(* ===== verification/Http.v ===== *)
(** The handlers of apps/api/internal/handlers as functions on a state: a
    handler writes one answer, [writeJSON(w, code, payload)], and a statement
    after it is an early return.  The answer of a request is a value: the status
    with the payload of a success, or with the text of an error.

    Also how a body is read, [json.NewDecoder(r.Body).Decode] into a struct. *)
From S2P Require Import Prelude GoStrings GoEncoding Tokens.

Inductive reply (A : Type) :=
| Reply (code : Z) (payload : A)
| ReplyError (code : Z) (msg : bytes).
Arguments Reply {A} code payload.
Arguments ReplyError {A} code msg.

Definition StatusOK : Z := 200.
Definition StatusAccepted : Z := 202.
Definition StatusBadRequest : Z := 400.
Definition StatusUnauthorized : Z := 401.
Definition StatusForbidden : Z := 403.
Definition StatusNotFound : Z := 404.
Definition StatusInternalServerError : Z := 500.

(** A part of a handler: it goes on with a value, or has answered. *)
Definition part (S R A : Type) : Type := M S (A + reply R).

Section Parts.
Context {S R : Type}.
Definition go_on {A} (a : A) : part S R A := ret (inl a).
Definition answer {A} (p : reply R) : part S R A := ret (inr p).
Definition stop {A} (code : Z) (msg : bytes) : part S R A := answer (ReplyError code msg).
Definition and_then {A B} (m : part S R A) (k : A → part S R B) : part S R B :=
  let! r := m in match r with inl a => k a | inr p => ret (inr p) end.
(** [v, err := m(); if err != nil { h(err); return }]. *)
Definition attempt {A} (m : M S A) (h : error → reply R) : part S R A :=
  let! r := try m in ret match r with inl a => inl a | inr e => inr (h e) end.
Definition or_500 {A} (m : M S A) (msg : bytes) : part S R A :=
  attempt m (λ _, ReplyError StatusInternalServerError msg).
(** A pure call that may fail. *)
Definition or_stop {A} (r : A + error) (code : Z) (msg : bytes) : part S R A :=
  match r with inl a => go_on a | inr _ => stop code msg end.
Definition need {A} (o : option A) (code : Z) (msg : bytes) : part S R A :=
  match o with Some a => go_on a | None => stop code msg end.
Definition require (b : bool) (code : Z) (msg : bytes) : part S R unit :=
  if b then go_on tt else stop code msg.
(** A handler is a part that always answers. *)
Definition handler (m : part S R (reply R)) : M S (reply R) :=
  let! r := m in ret match r with inl p => p | inr p => p end.
End Parts.

Notation "'step!' x ':=' m 'in' k" := (and_then m (λ x, k))
  (at level 10, x pattern, m at level 100, k at level 200,
   format "'[v' 'step!'  x  ':='  m  'in' '/' k ']'") : monad_scope.
Notation "'then!' m 'in' k" := (and_then m (λ _, k))
  (at level 10, m at level 100, k at level 200,
   format "'[v' 'then!'  m  'in' '/' k ']'") : monad_scope.

(** A struct decoded from a JSON value, given how one field is assigned. *)
Definition decode_value `{Unicode} {T} (zero : T) (names : list bytes) (assign : bytes → json → T → option T)
    (v : json) : option T :=
  match v with
  | JObj fs =>
      fold_left (λ acc f,
        c ← acc;
        match struct_field names f.1 with
        | Some n => assign n f.2 c
        | None => Some c
        end) fs (Some zero)
  | JNull => Some zero
  | _ => None
  end.
(** [json.Unmarshal] takes the whole text, [Decoder.Decode] the first value: an
    object ends at its brace, any other value at a space or the end. *)
Definition Unmarshal `{Unicode} {T} (zero : T) names assign (body : bytes) : option T :=
  v ← json_parse body; decode_value (T:=T) zero names assign v.
Definition Decode `{Unicode} {T} (zero : T) names assign (body : bytes) : option T :=
  '(v, rest) ← parse_value (S (2 * length body)) max_depth body;
  match v, rest with
  | JObj _, _ | JArr _, _ | _, [] => decode_value (T:=T) zero names assign v
  | _, b :: _ => if is_json_space b then decode_value zero names assign v else None
  end.
(** * The state *)

Inductive registration :=
| RegisterMysql (reg : Mysql.SessionRegistration)
| RegisterMssql (reg : Mssql.SessionRegistration)
| RegisterMongo (reg : Mongo.SessionRegistration)
| RegisterPg (reg : Pg.SessionRegistration)
| RegisterRedis (reg : Redis.SessionRegistration).

(** One database under the services, and the registrations made so far.  The
    sessions service sees the users and the assets through its own view. *)
Record site := Site {
  si_tables : tables;
  si_sessions : gmap bytes session_row;
  si_events : list event_row;
  si_audit : list audit_row;
  si_steps : nat;
  si_faults : list (option fault);
  si_registered : list registration;
}.
Definition as_store (s : site) : store := PgStore (si_tables s) (si_steps s) (si_faults s) None.
Definition from_store (t : store) (s : site) : site :=
  Site (pg_tables t) (si_sessions s) (si_events s) (si_audit s) (pg_steps t) (pg_faults t) (si_registered s).
Definition asset_view (r : point_row) : asset_row := Asset (p_name r) (p_type r) (p_host r) (p_port r).
Definition as_db (s : site) : db :=
  Db (dom (t_users (si_tables s))) (asset_view <$> t_assets (si_tables s)) (si_sessions s) (si_events s)
    (si_audit s) (si_steps s) (si_faults s).
Definition from_db (d : db) (s : site) : site :=
  Site (si_tables s) (d_sessions d) (d_events d) (d_audit d) (d_steps d) (d_faults d) (si_registered s).
Definition in_store {A} (m : M store A) : M site A := zoom as_store from_store m.
Definition in_sessions {A} (m : M db A) : M site A := zoom as_db from_db m.

(** A proxy service, as the handler's call of [RegisterSession] meets it: the
    port it listens on, or the error of a shutdown or of [net.Listen]. *)
Record proxy := Proxy { px_PublicHost : bytes; px_listen : Z + error }.
Record proxies := Proxies {
  px_mysql : option proxy;
  px_mssql : option proxy;
  px_mongo : option proxy;
  px_pg : option proxy;
  px_redis : option proxy;
}.
Definition RegisterSession (p : proxy) (reg : registration + error) : M site (bytes * Z) :=
  match reg with
  | inr e => fail e
  | inl r =>
      match px_listen p with
      | inr e => fail e
      | inl port =>
          do! modify (λ s, Site (si_tables s) (si_sessions s) (si_events s) (si_audit s) (si_steps s)
                             (si_faults s) (si_registered s ++ [r])) in
          ret (px_PublicHost p, port)
      end
  end.
Definition register_as {R} (f : R → registration) (r : R + error) : registration + error :=
  match r with inl reg => inl (f reg) | inr e => inr e end.

(** What a request brings: the user of its session, the body and the headers,
    and the clock of the two calls that read it. *)
Record launch_request := LaunchRequest {
  lq_user : option CurrentUser;
  lq_body : bytes;
  lq_request_id : bytes;
  lq_remote_addr : bytes;
  lq_user_agent : bytes;
  lq_now : Z;
  lq_later : Z;
}.

Record launchPayloadUnion := LaunchPayload {
  lp_ProxyHost : bytes;
  lp_ProxyPort : Z;
  lp_Username : bytes;
  lp_ProxyUsername : bytes;
  lp_UpstreamUsername : bytes;
  lp_TargetAssetName : bytes;
  lp_TargetHost : bytes;
  lp_Token : bytes;
  lp_Path : bytes;
  lp_Engine : bytes;
  lp_Host : bytes;
  lp_Port : Z;
  lp_Database : bytes;
  lp_Password : bytes;
  lp_SSLMode : bytes;
  lp_RedisHost : bytes;
  lp_RedisPort : Z;
  lp_RedisUsername : bytes;
  lp_RedisPassword : bytes;
  lp_RedisDatabase : Z;
  lp_RedisTLS : bool;
  lp_RedisInsecureSkipVerifyTLS : bool;
  lp_ExpiresAt : bytes;
}.
Definition no_payload : launchPayloadUnion :=
  LaunchPayload [] 0 [] [] [] [] [] [] [] [] [] 0 [] [] [] [] 0 [] [] 0 false false [].
Record launchResponse := LaunchResponse {
  lre_SessionID : bytes;
  lre_LaunchType : bytes;
  lre_AssetName : bytes;
  lre_AssetHost : bytes;
  lre_ConnectorToken : bytes;
  lre_Launch : launchPayloadUnion;
}.

(** * Metadata of an asset *)

Record dbAssetMetadata := DBMeta { me_Engine : bytes; me_Database : bytes; me_SSLMode : bytes }.
Record redisAssetMetadata := RedisMeta { mr_Database : Z; mr_TLS : bool; mr_InsecureSkipVerifyTLS : bool }.

Definition isReadOnlyAuditor (u : CurrentUser) : bool := HasRole u §"auditor" && negb (HasRole u §"admin").

Definition protocolForLaunch (assetType action : bytes) : bytes + error :=
  if bool_decide (assetType = Assets.TypeLinuxVM) && bool_decide (action = ActionShell) then inl ProtocolSSH
  else if bool_decide (assetType = Assets.TypeLinuxVM) && bool_decide (action = ActionSFTP) then inl ProtocolSFTP
  else if bool_decide (assetType = Assets.TypeDatabase) && bool_decide (action = ActionDBeaver) then inl ProtocolDB
  else if bool_decide (assetType = Assets.TypeRedis) && bool_decide (action = ActionRedis) then inl ProtocolRedis
  else inr (Errorf (§"unsupported launch combination for asset_type=" ++ assetType ++ §" action=" ++ action)).

Definition dbeaverClientPassword (connectorToken sessionID : bytes) : bytes :=
  let fallback := if bool_decide (TrimSpace sessionID = []) then §"accessd" else TrimSpace sessionID in
  let token := TrimSpace connectorToken in
  if bool_decide (token = []) then fallback
  else if (128 <? length token)%nat then fallback else token.

Section Metadata.
Context `{Unicode}.

Definition normalizeMSSQLSSLMode (raw : bytes) : bytes :=
  let mode := ToLower (TrimSpace raw) in
  if bool_decide (mode = []) then §"disable"
  else if bool_decide (mode ∈ [§"require"; §"required"; §"true"; §"encrypt"; §"verify-ca"; §"verify-full";
                               §"verify_ca"; §"verify_identity"]) then §"disable"
  else mode.

Definition canonical_engine (engine : bytes) : bytes :=
  let e := if bool_decide (TrimSpace engine = []) then §"postgres" else ToLower (TrimSpace engine) in
  if bool_decide (e ∈ [§"postgres"; §"postgresql"]) then §"postgres"
  else if bool_decide (e ∈ [§"mssql"; §"sqlserver"; §"sql_server"]) then §"mssql"
  else if bool_decide (e ∈ [§"mongo"; §"mongodb"]) then §"mongo" else e.

(** The metadata as it is stored, and as the launch reads it. *)
Definition stored_db_metadata (raw : bytes) : option dbAssetMetadata :=
  Unmarshal (DBMeta [] [] []) [§"engine"; §"database"; §"ssl_mode"] (λ n v m,
    if bool_decide (n = §"engine") then x ← to_string (me_Engine m) v; Some (DBMeta x (me_Database m) (me_SSLMode m))
    else if bool_decide (n = §"database")
    then x ← to_string (me_Database m) v; Some (DBMeta (me_Engine m) x (me_SSLMode m))
    else x ← to_string (me_SSLMode m) v; Some (DBMeta (me_Engine m) (me_Database m) x)) raw.
Definition parseDBMetadata (raw : bytes) : option dbAssetMetadata :=
  if bool_decide (raw = []) then Some (DBMeta [] [] [])
  else
    meta ← stored_db_metadata raw;
    let engine := canonical_engine (me_Engine meta) in
    let mode := TrimSpace (me_SSLMode meta) in
    Some (DBMeta engine (TrimSpace (me_Database meta))
            (if bool_decide (engine = §"mssql") then normalizeMSSQLSSLMode mode else mode)).

Definition to_bool (old : bool) (v : json) : option bool :=
  match v with JBool b => Some b | JNull => Some old | _ => None end.
Definition parseRedisMetadata (raw : bytes) : option redisAssetMetadata :=
  if bool_decide (raw = []) then Some (RedisMeta 0 false false)
  else
    meta ← Unmarshal (RedisMeta 0 false false) [§"database"; §"tls"; §"insecure_skip_verify_tls"] (λ n v m,
      if bool_decide (n = §"database")
      then x ← to_int64 (mr_Database m) v; Some (RedisMeta x (mr_TLS m) (mr_InsecureSkipVerifyTLS m))
      else if bool_decide (n = §"tls")
      then x ← to_bool (mr_TLS m) v; Some (RedisMeta (mr_Database m) x (mr_InsecureSkipVerifyTLS m))
      else x ← to_bool (mr_InsecureSkipVerifyTLS m) v; Some (RedisMeta (mr_Database m) (mr_TLS m) x)) raw;
    Some (RedisMeta (Z.max 0 (mr_Database meta)) (mr_TLS meta) (mr_InsecureSkipVerifyTLS meta)).

Definition parseSFTPMetadata (raw : bytes) : option bytes :=
  if bool_decide (raw = []) then Some []
  else TrimSpace <$> Unmarshal [] [§"path"] (λ _ v p, to_string p v) raw.
End Metadata.

(** * The answer *)

Definition errMissingLaunchPayload (launchType : bytes) : error :=
  Errorf (§"missing launch payload for launch_type=" ++ launchType).

Definition buildLaunchResponse (r : LaunchResult) : launchResponse + error :=
  let expires := RFC3339Nano (lr_ExpiresAt r) in
  let missing := inr (errMissingLaunchPayload (lr_LaunchType r)) in
  let resp name host p := inl (LaunchResponse (lr_SessionID r) (lr_LaunchType r) name host (lr_ConnectorToken r) p) in
  if bool_decide (lr_LaunchType r = §"shell") then
    match lr_Shell r with
    | None => missing
    | Some p => resp (sh_TargetAssetName p) (sh_TargetHost p)
        (LaunchPayload (sh_ProxyHost p) (sh_ProxyPort p) (sh_UpstreamUsername p) (sh_ProxyUsername p)
           (sh_UpstreamUsername p) (sh_TargetAssetName p) (sh_TargetHost p) (sh_Token p) [] [] [] 0 [] [] []
           [] 0 [] [] 0 false false expires)
    end
  else if bool_decide (lr_LaunchType r = §"dbeaver") then
    match lr_DBeaver r with
    | None => missing
    | Some p => resp (dv_TargetAssetName p) (dv_TargetHost p)
        (LaunchPayload [] 0 (dv_Username p) [] (dv_UpstreamUsername p) (dv_TargetAssetName p) (dv_TargetHost p)
           [] [] (dv_Engine p) (dv_Host p) (dv_Port p) (dv_Database p) (dv_Password p) (dv_SSLMode p)
           [] 0 [] [] 0 false false expires)
    end
  else if bool_decide (lr_LaunchType r = §"sftp") then
    match lr_SFTP r with
    | None => missing
    | Some p => resp (sf_TargetAssetName p) (sf_TargetHost p)
        (LaunchPayload [] 0 (sf_UpstreamUsername p) (sf_ProxyUsername p) (sf_UpstreamUsername p)
           (sf_TargetAssetName p) (sf_TargetHost p) [] (sf_Path p) [] (sf_Host p) (sf_Port p) [] (sf_Password p) []
           [] 0 [] [] 0 false false expires)
    end
  else if bool_decide (lr_LaunchType r = §"redis") then
    match lr_Redis r with
    | None => missing
    | Some p => resp [] []
        (LaunchPayload [] 0 [] [] [] [] [] [] [] [] [] 0 [] [] [] (rd_Host p) (rd_Port p) (rd_Username p)
           (rd_Password p) (rd_Database p) (rd_UseTLS p) (rd_InsecureSkipVerifyTLS p) expires)
    end
  else missing.

(** * The handler *)

Section Handler.
Context `{Unicode} `{Postgres} `{PostgresText}.
Context (cipher : Cipher) (cfg : Config) (px : proxies).

Abbreviation part A := (Http.part site launchResponse A).

Definition decode_launch (body : bytes) : option (bytes * bytes) :=
  Decode ([], []) [§"asset_id"; §"action"] (λ n v r,
    if bool_decide (n = §"asset_id") then x ← to_string r.1 v; Some (x, r.2)
    else x ← to_string r.2 v; Some (r.1, x)) body.

Section Request.
Context (rq : launch_request) (user : CurrentUser) (asset : Assets.asset) (action : bytes).

(** [ResolveForAsset] on the asset of the launch. *)
Definition credential_for (ty : bytes) : M site ResolvedCredential :=
  in_store (ResolveForAsset cipher (A_ID asset) ty).

Definition launch_context (launch : LaunchResult) (protocol assetType : bytes) : LaunchContext := {|
  l_SessionID := lr_SessionID launch;
  l_UserID := cu_ID user;
  l_AssetID := A_ID asset;
  l_AssetName := [];
  l_RequestID := [];
  l_Action := action;
  l_Protocol := protocol;
  l_AssetType := assetType;
  l_Host := A_Host asset;
  l_Port := A_Port asset;
  l_UpstreamUsername := [];
  l_Status := [];
  l_ExpiresAt := 0 |}.
Definition record_usage (launch : LaunchResult) (protocol assetType credentialType : bytes) : part unit :=
  or_500 (in_sessions (RecordCredentialUsage (lq_later rq) (launch_context launch protocol assetType)
                         credentialType §"launch_prepare" (lq_request_id rq)))
    §"failed to record credential usage audit".

(** The registration with the proxy of the engine. *)
Definition register_database (launch : LaunchResult) (meta : dbAssetMetadata) (username : bytes) : part (bytes * Z) :=
  let register proxy missing reg :=
    step! p := need proxy StatusInternalServerError missing in
    or_500 (RegisterSession p reg) §"failed to allocate database proxy endpoint" in
  let sid := lr_SessionID launch in
  if bool_decide (me_Engine meta ∈ [§"mysql"; §"mariadb"]) then
    register (px_mysql px) §"mysql proxy is not configured" (register_as RegisterMysql (Mysql.normalizeRegistration {|
      Mysql.m_SessionID := sid; Mysql.m_UserID := cu_ID user; Mysql.m_AssetID := A_ID asset;
      Mysql.m_AssetName := TrimSpace (A_Name asset); Mysql.m_Engine := me_Engine meta;
      Mysql.m_Database := me_Database meta; Mysql.m_SSLMode := me_SSLMode meta;
      Mysql.m_UpstreamHost := A_Host asset; Mysql.m_UpstreamPort := A_Port asset;
      Mysql.m_Username := username; Mysql.m_RequestID := lq_request_id rq |}))
  else if bool_decide (me_Engine meta ∈ [§"mssql"; §"sqlserver"; §"sql_server"]) then
    register (px_mssql px) §"mssql proxy is not configured" (register_as RegisterMssql (Mssql.normalizeRegistration {|
      Mssql.m_SessionID := sid; Mssql.m_UserID := cu_ID user; Mssql.m_AssetID := A_ID asset;
      Mssql.m_AssetName := TrimSpace (A_Name asset); Mssql.m_Engine := me_Engine meta;
      Mssql.m_Database := me_Database meta; Mssql.m_SSLMode := me_SSLMode meta;
      Mssql.m_UpstreamHost := A_Host asset; Mssql.m_UpstreamPort := A_Port asset;
      Mssql.m_Username := username; Mssql.m_RequestID := lq_request_id rq |}))
  else if bool_decide (me_Engine meta ∈ [§"mongo"; §"mongodb"]) then
    register (px_mongo px) §"mongo proxy is not configured" (register_as RegisterMongo (Mongo.normalizeRegistration {|
      g_SessionID := sid; g_UserID := cu_ID user; g_AssetID := A_ID asset;
      g_AssetName := TrimSpace (A_Name asset); g_Engine := me_Engine meta;
      g_Database := me_Database meta; g_SSLMode := me_SSLMode meta;
      g_UpstreamHost := A_Host asset; g_UpstreamPort := A_Port asset; g_RequestID := lq_request_id rq |}))
  else
    register (px_pg px) §"database proxy is not configured" (register_as RegisterPg (Pg.normalizeRegistration {|
      p_SessionID := sid; p_UserID := cu_ID user; p_AssetID := A_ID asset;
      p_AssetName := TrimSpace (A_Name asset); p_Engine := me_Engine meta;
      p_Database := me_Database meta; p_SSLMode := me_SSLMode meta;
      p_UpstreamHost := A_Host asset; p_UpstreamPort := A_Port asset;
      p_Username := username; p_RequestID := lq_request_id rq |})).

################

About this task:
Lines in the entries above that hold "cipher" should be counted; give only that count.

Finished exercise:
2